[Start of section]

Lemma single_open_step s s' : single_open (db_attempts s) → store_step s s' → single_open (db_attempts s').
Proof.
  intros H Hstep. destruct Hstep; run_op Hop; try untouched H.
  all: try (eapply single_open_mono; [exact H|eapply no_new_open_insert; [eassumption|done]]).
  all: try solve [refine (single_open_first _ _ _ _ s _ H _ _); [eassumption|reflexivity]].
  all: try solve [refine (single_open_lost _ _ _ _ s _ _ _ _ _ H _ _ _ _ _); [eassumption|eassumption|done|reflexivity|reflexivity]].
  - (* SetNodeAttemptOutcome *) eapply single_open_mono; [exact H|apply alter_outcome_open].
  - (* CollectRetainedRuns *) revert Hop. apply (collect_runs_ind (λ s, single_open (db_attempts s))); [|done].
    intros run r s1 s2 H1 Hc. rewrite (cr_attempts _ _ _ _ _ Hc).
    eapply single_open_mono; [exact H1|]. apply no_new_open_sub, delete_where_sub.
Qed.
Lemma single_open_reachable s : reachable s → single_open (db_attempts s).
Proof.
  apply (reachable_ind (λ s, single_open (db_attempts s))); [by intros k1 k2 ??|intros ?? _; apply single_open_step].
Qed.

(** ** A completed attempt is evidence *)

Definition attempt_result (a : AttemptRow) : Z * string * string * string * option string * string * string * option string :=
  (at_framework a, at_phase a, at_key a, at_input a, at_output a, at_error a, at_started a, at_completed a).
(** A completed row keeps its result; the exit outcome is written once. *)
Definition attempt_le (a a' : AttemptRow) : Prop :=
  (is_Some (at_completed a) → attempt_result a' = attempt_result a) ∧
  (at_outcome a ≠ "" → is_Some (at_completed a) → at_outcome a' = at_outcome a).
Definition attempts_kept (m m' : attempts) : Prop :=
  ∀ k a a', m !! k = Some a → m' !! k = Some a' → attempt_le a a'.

[End of section]
[Start of section]

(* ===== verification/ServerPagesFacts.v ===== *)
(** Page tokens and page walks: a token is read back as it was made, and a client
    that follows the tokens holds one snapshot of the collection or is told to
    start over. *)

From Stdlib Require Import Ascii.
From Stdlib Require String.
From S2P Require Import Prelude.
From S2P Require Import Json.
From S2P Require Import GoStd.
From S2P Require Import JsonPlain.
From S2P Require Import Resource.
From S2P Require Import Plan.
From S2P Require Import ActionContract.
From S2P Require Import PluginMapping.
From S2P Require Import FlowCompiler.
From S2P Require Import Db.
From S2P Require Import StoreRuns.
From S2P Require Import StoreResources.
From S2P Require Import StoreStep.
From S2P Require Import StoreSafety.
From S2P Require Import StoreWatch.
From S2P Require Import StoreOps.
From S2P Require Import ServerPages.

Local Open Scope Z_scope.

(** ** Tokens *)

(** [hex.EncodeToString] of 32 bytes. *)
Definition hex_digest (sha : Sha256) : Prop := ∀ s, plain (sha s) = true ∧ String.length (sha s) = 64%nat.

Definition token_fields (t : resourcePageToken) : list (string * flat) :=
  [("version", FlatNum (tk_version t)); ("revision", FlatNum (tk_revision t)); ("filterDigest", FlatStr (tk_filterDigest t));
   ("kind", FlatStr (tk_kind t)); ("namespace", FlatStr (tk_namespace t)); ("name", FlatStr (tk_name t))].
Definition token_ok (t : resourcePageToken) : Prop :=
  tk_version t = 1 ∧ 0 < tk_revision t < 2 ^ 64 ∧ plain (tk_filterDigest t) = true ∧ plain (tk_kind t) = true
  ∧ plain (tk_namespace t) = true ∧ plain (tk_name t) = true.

[End of section]

From the material above, set down exactly the lines between the line holding "Definition attempt_le (a" and the line holding "attempt_le a a'.", inclusive. Include nothing else.

Definition attempt_le (a a' : AttemptRow) : Prop :=
  (is_Some (at_completed a) → attempt_result a' = attempt_result a) ∧
  (at_outcome a ≠ "" → is_Some (at_completed a) → at_outcome a' = at_outcome a).
Definition attempts_kept (m m' : attempts) : Prop :=
  ∀ k a a', m !! k = Some a → m' !! k = Some a' → attempt_le a a'.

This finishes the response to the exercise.